Material for this exercise START
(** X9: on a split whose classes are all equally frequent every class
    weight is 1. *)
Theorem balanced_split_has_unit_weights (y : list Z) :
  (∀ c1 c2, c1 ∈ y → c2 ∈ y → bincount y c1 = bincount y c2) →
  ∀ c, c ∈ y → balanced_weight y c == 1.
Proof. intros Heven c Hc. by apply balanced_split_weight_one. Qed.

Lemma balanced_split_has_unit_weights_witness :
  (∀ c1 c2, c1 ∈ [0; 1; 1; 0] → c2 ∈ [0; 1; 1; 0] →
     bincount [0; 1; 1; 0] c1 = bincount [0; 1; 1; 0] c2) ∧
  balanced_weight [0; 1; 1; 0] 1 == 1.
Proof.
  assert (Heven : ∀ c1 c2, c1 ∈ [0; 1; 1; 0] → c2 ∈ [0; 1; 1; 0] →
            bincount [0; 1; 1; 0] c1 = bincount [0; 1; 1; 0] c2).
  { intros c1 c2 H1 H2. apply list_elem_of_In in H1, H2.
    simpl in H1, H2. intuition (subst; reflexivity). }
  split; [exact Heven|].
  apply (balanced_split_has_unit_weights [0; 1; 1; 0] Heven). right. left.
Defined.
(** * Microvium: snapshot decoding, slot assignment and IL lowering

    A shallow embedding of three parts of the Microvium tool chain:

    - [Decoder]: [decodeSnapshot] and its helpers (src/lib.ts, second part);
    - [Pass2]: the slot computation of the scope analysis
      (src/lib/src-to-il/analyze-scopes/pass-2-compute-slots.ts, first part);
    - [SrcToIL]: the stack-machine lowering (same file, second part).

    Stateful code is written in a small state-and-error monad; the mutable
    objects of the source that are shared (blocks, labels, bindings, scopes)
    live in explicit stores and are referred to by handle. *)

From Stdlib Require Import ZArith QArith List Ascii String Strings.Byte Lia Bool.
From stdpp Require Import base option list strings gmap pretty.
(** When every attempt raises, the loop runs until the bound, prints one
    line per attempt and leaves [result] and [msg] as they were. *)
Lemma retry_loop_all_fail fuel l (s : SQL.state W) :
  (Z.to_nat (SQL.max_retries self - SQL.attempt l) <= fuel)%nat ->
  exists s',
    SQL.retry_loop model query_sqlite str self fuel x prompt l s
    = (Ok (SQL.mkLocals (Z.max (SQL.attempt l) (SQL.max_retries self))
                        (SQL.result_ l) (SQL.msg l)), s') /\
    SQL.stdout s' =
      SQL.stdout s ++
      SQL.retry_lines self (Z.to_nat (SQL.max_retries self - SQL.attempt l)) (SQL.attempt l).
Proof.
  revert l s. induction fuel as [|fuel IH]; intros l s Hfuel.
  - simpl. destruct (Z.ltb_spec (SQL.attempt l) (SQL.max_retries self)); [lia|].
    exists s. replace (Z.to_nat _) with 0%nat by lia.
    rewrite Z.max_l by lia. destruct l; simpl. rewrite app_nil_r. done.
  - simpl. destruct (Z.ltb_spec (SQL.attempt l) (SQL.max_retries self)) as [Hlt|Hge].
    + unfold try_except.
      destruct (always_fails l s) as [e He].
      pose proof (attempt_body_stdout x prompt l s) as Hout.
      destruct (SQL.attempt_body _ _ _ _ _ _ _ s) as [r s1]. simpl in He, Hout.
      subst r. run.
      destruct (IH (SQL.mkLocals (SQL.attempt l + 1) (SQL.result_ l) (SQL.msg l))
                   (SQL.mkState (SQL.world s1) (SQL.stdout s1 ++ [SQL.retry_line self (SQL.attempt l)])
                                (SQL.spoken s1) (SQL.trace s1)))
        as (s' & Hrun & Hs'); [simpl; lia|].
      exists s'. rewrite Hrun. simpl in *. split.
      * rewrite !Z.max_r by lia. reflexivity.
      * rewrite Hs', Hout.
        replace (Z.to_nat (SQL.max_retries self - SQL.attempt l))
          with (S (Z.to_nat (SQL.max_retries self - (SQL.attempt l + 1)))) by lia.
        simpl. rewrite <- app_assoc. reflexivity.
    + exists s. replace (Z.to_nat _) with 0%nat by lia.
      rewrite Z.max_l by lia. destruct l; simpl. rewrite app_nil_r. done.
Qed.
End AllAttemptsFail.

(** When the request is found SQL-related and every attempt raises,
    [reply] makes [max_retries] attempts, prints the fallback notice and
    then raises at [return msg]: the local [msg] was never assigned. *)
Lemma reply_all_attempts_fail fuel x (s s1 : SQL.state W) t :
  SQL.is_question_related model is_sql_question_prompt (content x) s
    = (Ok (Some t), s1) ->
  lower t = "yes" ->
  (forall l (s : SQL.state W),
      exists e, (SQL.attempt_body model query_sqlite str self x
                                  (generate_prompt x) l s).1 = Raise e) ->
  (Z.to_nat (SQL.max_retries self) <= fuel)%nat ->
  exists s',
    SQL.reply model query_sqlite is_sql_question_prompt describe_sql
              generate_prompt str self fuel (Some x) s
    = (Raise (UnboundLocalError "msg"), s') /\
    SQL.stdout s' =
      SQL.stdout s1 ++ SQL.retry_lines self (Z.to_nat (SQL.max_retries self)) 0
                    ++ [SQL.sorry_line self].
Proof.
  intros Hq Hyes Hfail Hfuel.
  destruct (retry_loop_all_fail x (generate_prompt x) Hfail fuel
              (SQL.mkLocals 0 None None) s1) as (s2 & Hloop & Hout).
  { simpl. lia. }
  simpl in Hloop, Hout. rewrite Z.sub_0_r in Hout.
  exists (SQL.mkState (SQL.world s2) (SQL.stdout s2 ++ [SQL.sorry_line self])
                      (SQL.spoken s2) (SQL.trace s2)).
  unfold SQL.reply. run. rewrite Hq. simpl. rewrite Hyes. simpl.
  rewrite Hloop. simpl. split; [reflexivity|].
  rewrite Hout, <- app_assoc. reflexivity.
Qed.

End SQLProperties.


(** C1, at a request the model finds SQL-related while every query fails:
    [reply] sends the query [max_retries] = 3 times, prints one line per
    failed attempt and then the fallback notice, and raises
    [UnboundLocalError] out of the call instead of returning. *)
Theorem reply_raises_after_retries :
  let '(r, s) := Scenario.sql_reply (Some Scenario.question) in
  r = Raise (UnboundLocalError "msg") /\
  SQL.queries (SQL.trace s) =
    [ "SELECT id FROM singer" +:+ LF; "SELECT id FROM singer" +:+ LF;
      "SELECT id FROM singer" +:+ LF ] /\
  SQL.stdout s =
    [ "We fail to execute the generated query.Attempt 1 of 3 failed. Retrying!";
      "We fail to execute the generated query.Attempt 2 of 3 failed. Retrying!";
      "We fail to execute the generated query.Attempt 3 of 3 failed. Retrying!";
      "Sorry, the agent failed to execute query after 3 attempts" ] /\
  SQL.spoken s = [].
Proof. vm_compute. repeat split. Qed.

(* ===================================================================== *)
(** * Properties of the CodeAct agent *)
(* ===================================================================== *)

Example search_execute_greedy :
  CodeAct.search_execute "a [execute] x [/execute] b [execute] y [/execute] c"
  = Some " x [/execute] b [execute] y ".
Proof. reflexivity. Qed.

Example search_execute_unclosed :
  CodeAct.search_execute "[/execute] then [execute] print(1)" = None.
Proof. reflexivity. Qed.

Section CodeActProperties.
Context {W P : Type}.
Variable model_format : list Msg -> P.
Variable model : P -> M W (ModelResponse unit unit).
Variable run_code_on_notebook : string -> W -> CodeAct.ServiceResponse * W.
Variable str : val -> string.
Variable self : CodeAct.CodeActAgent.

(** While the model asks for executions and the trailing entry is tagged
    [user], the loop runs one round per execution left and stops at the
    ceiling, the trailing entry being the last execution result. *)
Lemma reply_loop_ceiling fuel count (s : CodeAct.state W P) :
  CodeAct.always_executes model ->
  CodeAct.trailing_user (CodeAct.memory s) ->
  count <= CodeAct.n_max_executions self ->
  (Z.to_nat (CodeAct.n_max_executions self - count) <= fuel)%nat ->
  exists s' calls,
    CodeAct.reply_loop model_format model run_code_on_notebook str self fuel count s
      = (Ok (CodeAct.n_max_executions self), s') /\
    CodeAct.trace s' = CodeAct.trace s ++ CodeAct.rounds calls /\
    length calls = Z.to_nat (CodeAct.n_max_executions self - count) /\
    CodeAct.trailing_user (CodeAct.memory s').
Proof.
  intros Hmodel. revert count s.
  induction fuel as [|fuel IH]; intros count s (m & Hlast & Hrole) Hle Hfuel.
  - assert (count = CodeAct.n_max_executions self) as -> by lia.
    exists s, []. simpl.
    unfold mbind, M_bind, bind, CodeAct.memory_last. rewrite Hlast, Hrole.
    rewrite Z.ltb_irrefl. simpl. rewrite Z.sub_diag, app_nil_r.
    repeat split; eauto. exists m; eauto.
  - destruct (Z.ltb_spec count (CodeAct.n_max_executions self)) as [Hlt|Hge].
    + simpl. unfold mbind, M_bind, bind, CodeAct.memory_last at 1.
      rewrite Hlast, Hrole.
      destruct (Z.ltb_spec count (CodeAct.n_max_executions self)); [|lia].
      simpl.
      destruct (Hmodel (model_format (CodeAct.memory s)) (CodeAct.world s))
        as (r & w' & t & Hm & Ht & [code Hcode]).
      unfold CodeAct.in_world at 1. simpl. rewrite Hm. simpl.
      unfold CodeAct.handle_code_execution. rewrite Ht, Hcode.
      unfold CodeAct.run_code, mbind, M_bind, bind, CodeAct.in_world. simpl.
      destruct (run_code_on_notebook (strip code) w') as [res w''] eqn:Hres.
      simpl.
      match goal with |- context [CodeAct.reply_loop _ _ _ _ _ _ _ ?st] =>
        destruct (IH (count + 1) st) as (s' & calls & Hrun & Htr & Hlen & Hmem) end.
      { eexists. split; [apply last_snoc|reflexivity]. }
      { lia. }
      { lia. }
      exists s', ((model_format (CodeAct.memory s), strip code) :: calls).
      split; [exact Hrun|]. split; [|split; [|exact Hmem]].
      * rewrite Htr. simpl. rewrite <- !app_assoc. reflexivity.
      * simpl. rewrite Hlen. lia.
    + assert (count = CodeAct.n_max_executions self) as -> by lia.
      exists s, []. simpl.
      unfold mbind, M_bind, bind, CodeAct.memory_last. rewrite Hlast, Hrole.
      rewrite Z.ltb_irrefl. simpl. rewrite Z.sub_diag, app_nil_r.
      repeat split; eauto. exists m; eauto.
Qed.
Material for this exercise END
Requirement | The task calls for all lines in the entries that hold "Lemma".

Finished task |
Lemma balanced_split_has_unit_weights_witness :
Lemma retry_loop_all_fail fuel l (s : SQL.state W) :
Lemma reply_all_attempts_fail fuel x (s s1 : SQL.state W) t :
Lemma reply_loop_ceiling fuel count (s : CodeAct.state W P) :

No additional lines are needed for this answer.